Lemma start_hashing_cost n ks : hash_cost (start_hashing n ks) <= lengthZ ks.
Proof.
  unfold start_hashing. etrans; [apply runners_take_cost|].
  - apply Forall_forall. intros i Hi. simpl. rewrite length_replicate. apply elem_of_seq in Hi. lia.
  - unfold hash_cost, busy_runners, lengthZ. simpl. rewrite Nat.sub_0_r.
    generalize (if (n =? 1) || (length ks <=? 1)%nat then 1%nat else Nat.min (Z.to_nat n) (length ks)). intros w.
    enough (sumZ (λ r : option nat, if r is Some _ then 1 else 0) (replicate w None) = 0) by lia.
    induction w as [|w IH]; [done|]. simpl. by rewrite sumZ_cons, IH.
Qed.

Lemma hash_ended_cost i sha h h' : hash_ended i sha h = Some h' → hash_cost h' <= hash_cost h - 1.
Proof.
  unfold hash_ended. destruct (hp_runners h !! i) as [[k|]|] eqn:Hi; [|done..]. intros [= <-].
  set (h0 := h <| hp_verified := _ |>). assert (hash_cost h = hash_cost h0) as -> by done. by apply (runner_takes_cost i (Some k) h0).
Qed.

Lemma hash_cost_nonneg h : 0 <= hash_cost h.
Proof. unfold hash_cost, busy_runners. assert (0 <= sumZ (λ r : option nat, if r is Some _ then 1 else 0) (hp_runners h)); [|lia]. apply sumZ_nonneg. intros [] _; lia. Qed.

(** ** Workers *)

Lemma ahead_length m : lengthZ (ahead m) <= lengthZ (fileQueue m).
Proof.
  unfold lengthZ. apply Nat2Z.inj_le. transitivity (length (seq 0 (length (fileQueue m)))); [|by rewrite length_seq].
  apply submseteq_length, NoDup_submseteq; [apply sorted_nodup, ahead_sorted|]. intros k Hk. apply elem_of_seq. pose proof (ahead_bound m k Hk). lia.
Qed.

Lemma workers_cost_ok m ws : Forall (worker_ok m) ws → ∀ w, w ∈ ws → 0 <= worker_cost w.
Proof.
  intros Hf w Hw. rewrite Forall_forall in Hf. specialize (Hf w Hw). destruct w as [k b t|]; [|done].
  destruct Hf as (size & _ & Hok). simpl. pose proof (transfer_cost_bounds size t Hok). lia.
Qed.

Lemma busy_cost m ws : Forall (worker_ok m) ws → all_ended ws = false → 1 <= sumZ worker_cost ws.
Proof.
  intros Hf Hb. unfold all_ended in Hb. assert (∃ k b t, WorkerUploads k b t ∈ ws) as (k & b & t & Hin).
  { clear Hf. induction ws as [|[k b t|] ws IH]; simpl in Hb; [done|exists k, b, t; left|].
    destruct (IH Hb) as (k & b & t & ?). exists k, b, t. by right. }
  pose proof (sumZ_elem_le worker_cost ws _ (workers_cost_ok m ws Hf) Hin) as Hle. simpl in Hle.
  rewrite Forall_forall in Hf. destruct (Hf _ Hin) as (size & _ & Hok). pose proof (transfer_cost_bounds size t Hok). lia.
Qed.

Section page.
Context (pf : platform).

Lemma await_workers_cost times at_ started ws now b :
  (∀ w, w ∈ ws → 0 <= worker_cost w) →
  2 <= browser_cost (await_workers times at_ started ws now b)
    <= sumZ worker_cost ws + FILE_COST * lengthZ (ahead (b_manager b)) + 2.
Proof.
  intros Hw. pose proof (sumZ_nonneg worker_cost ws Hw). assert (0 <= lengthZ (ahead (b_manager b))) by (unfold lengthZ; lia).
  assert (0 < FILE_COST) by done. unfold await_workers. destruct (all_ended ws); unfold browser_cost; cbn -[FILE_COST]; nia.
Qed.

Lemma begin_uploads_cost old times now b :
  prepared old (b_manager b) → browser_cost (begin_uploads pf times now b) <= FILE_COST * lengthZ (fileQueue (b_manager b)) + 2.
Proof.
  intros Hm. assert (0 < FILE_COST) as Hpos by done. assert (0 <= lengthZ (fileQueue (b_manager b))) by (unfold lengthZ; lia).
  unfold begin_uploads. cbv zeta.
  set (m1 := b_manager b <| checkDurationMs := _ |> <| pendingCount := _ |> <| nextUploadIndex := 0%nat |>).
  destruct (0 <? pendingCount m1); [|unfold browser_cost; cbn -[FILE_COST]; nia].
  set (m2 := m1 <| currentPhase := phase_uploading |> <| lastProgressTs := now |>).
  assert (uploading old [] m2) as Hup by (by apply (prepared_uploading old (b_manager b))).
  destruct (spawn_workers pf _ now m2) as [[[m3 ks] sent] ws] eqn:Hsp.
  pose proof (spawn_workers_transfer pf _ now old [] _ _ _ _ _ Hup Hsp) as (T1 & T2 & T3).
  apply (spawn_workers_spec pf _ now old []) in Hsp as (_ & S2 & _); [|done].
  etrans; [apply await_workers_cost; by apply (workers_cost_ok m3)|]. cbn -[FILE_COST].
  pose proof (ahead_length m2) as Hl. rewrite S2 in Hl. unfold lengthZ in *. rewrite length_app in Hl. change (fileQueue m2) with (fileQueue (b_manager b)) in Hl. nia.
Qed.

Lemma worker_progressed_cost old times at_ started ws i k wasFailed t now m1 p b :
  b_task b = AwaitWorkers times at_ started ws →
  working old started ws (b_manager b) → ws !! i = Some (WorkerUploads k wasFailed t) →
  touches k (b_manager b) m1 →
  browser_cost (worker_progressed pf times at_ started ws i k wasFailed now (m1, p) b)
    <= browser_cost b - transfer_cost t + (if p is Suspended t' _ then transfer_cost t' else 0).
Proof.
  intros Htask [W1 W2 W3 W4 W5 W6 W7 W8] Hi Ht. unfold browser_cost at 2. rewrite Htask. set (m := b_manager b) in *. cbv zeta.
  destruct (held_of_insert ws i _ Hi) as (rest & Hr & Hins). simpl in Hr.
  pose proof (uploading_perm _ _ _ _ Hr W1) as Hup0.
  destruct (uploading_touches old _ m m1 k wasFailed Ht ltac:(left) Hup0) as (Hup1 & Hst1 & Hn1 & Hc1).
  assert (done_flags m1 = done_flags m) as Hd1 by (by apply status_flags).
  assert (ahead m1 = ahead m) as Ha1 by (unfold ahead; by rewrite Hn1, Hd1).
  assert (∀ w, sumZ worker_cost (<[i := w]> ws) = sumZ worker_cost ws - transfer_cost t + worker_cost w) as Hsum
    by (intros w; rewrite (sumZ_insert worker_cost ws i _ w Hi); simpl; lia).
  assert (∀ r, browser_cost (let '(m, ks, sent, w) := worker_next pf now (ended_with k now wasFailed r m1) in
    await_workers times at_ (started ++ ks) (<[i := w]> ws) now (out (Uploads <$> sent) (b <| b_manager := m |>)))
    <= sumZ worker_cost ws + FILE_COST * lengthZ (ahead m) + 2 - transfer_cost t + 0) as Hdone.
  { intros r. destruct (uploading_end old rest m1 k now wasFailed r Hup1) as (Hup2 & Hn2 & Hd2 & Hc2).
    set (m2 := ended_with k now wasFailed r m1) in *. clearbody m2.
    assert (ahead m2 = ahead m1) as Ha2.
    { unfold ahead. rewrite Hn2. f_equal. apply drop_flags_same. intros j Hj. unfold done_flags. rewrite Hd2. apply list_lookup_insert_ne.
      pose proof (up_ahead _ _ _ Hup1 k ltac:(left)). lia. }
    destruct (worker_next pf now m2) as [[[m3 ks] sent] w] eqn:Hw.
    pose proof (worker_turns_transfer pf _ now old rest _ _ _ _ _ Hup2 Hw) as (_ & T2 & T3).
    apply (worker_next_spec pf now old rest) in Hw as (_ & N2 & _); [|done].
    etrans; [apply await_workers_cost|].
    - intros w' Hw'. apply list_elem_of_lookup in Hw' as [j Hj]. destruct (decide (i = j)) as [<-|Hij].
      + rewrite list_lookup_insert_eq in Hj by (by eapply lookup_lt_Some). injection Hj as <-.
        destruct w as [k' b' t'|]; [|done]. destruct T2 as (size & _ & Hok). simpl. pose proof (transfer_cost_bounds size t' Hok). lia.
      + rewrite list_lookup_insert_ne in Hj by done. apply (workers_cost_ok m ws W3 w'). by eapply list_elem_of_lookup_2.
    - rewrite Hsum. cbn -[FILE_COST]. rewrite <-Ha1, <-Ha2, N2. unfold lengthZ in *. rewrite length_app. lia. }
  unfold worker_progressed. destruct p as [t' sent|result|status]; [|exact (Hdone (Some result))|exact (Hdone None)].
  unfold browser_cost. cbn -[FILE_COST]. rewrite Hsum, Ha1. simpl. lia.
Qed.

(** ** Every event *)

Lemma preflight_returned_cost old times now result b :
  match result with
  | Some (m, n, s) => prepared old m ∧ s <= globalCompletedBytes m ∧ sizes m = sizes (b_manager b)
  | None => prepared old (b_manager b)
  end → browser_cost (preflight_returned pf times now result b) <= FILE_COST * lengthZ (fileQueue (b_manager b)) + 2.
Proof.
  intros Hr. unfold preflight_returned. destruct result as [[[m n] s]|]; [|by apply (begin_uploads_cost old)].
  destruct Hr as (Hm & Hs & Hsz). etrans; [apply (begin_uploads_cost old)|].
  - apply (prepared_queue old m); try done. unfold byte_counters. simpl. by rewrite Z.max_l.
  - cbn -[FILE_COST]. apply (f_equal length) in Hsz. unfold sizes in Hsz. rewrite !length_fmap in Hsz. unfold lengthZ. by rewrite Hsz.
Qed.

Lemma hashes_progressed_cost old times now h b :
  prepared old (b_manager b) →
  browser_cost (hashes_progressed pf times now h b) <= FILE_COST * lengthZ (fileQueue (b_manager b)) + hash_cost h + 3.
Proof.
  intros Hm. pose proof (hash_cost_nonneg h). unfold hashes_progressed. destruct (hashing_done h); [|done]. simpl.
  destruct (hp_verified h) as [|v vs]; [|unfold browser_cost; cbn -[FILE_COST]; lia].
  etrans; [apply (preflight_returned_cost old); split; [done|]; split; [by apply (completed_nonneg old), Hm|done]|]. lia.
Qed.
········
Repeat exactly, and only, the lines of the records above, starting with the line that contains "- apply (prepared_queue" and ending with the final line, both included.

=== Task result ===
  - apply (prepared_queue old m); try done. unfold byte_counters. simpl. by rewrite Z.max_l.
  - cbn -[FILE_COST]. apply (f_equal length) in Hsz. unfold sizes in Hsz. rewrite !length_fmap in Hsz. unfold lengthZ. by rewrite Hsz.
Qed.

Lemma hashes_progressed_cost old times now h b :
  prepared old (b_manager b) →
  browser_cost (hashes_progressed pf times now h b) <= FILE_COST * lengthZ (fileQueue (b_manager b)) + hash_cost h + 3.
Proof.
  intros Hm. pose proof (hash_cost_nonneg h). unfold hashes_progressed. destruct (hashing_done h); [|done]. simpl.
  destruct (hp_verified h) as [|v vs]; [|unfold browser_cost; cbn -[FILE_COST]; lia].
  etrans; [apply (preflight_returned_cost old); split; [done|]; split; [by apply (completed_nonneg old), Hm|done]|]. lia.
Qed.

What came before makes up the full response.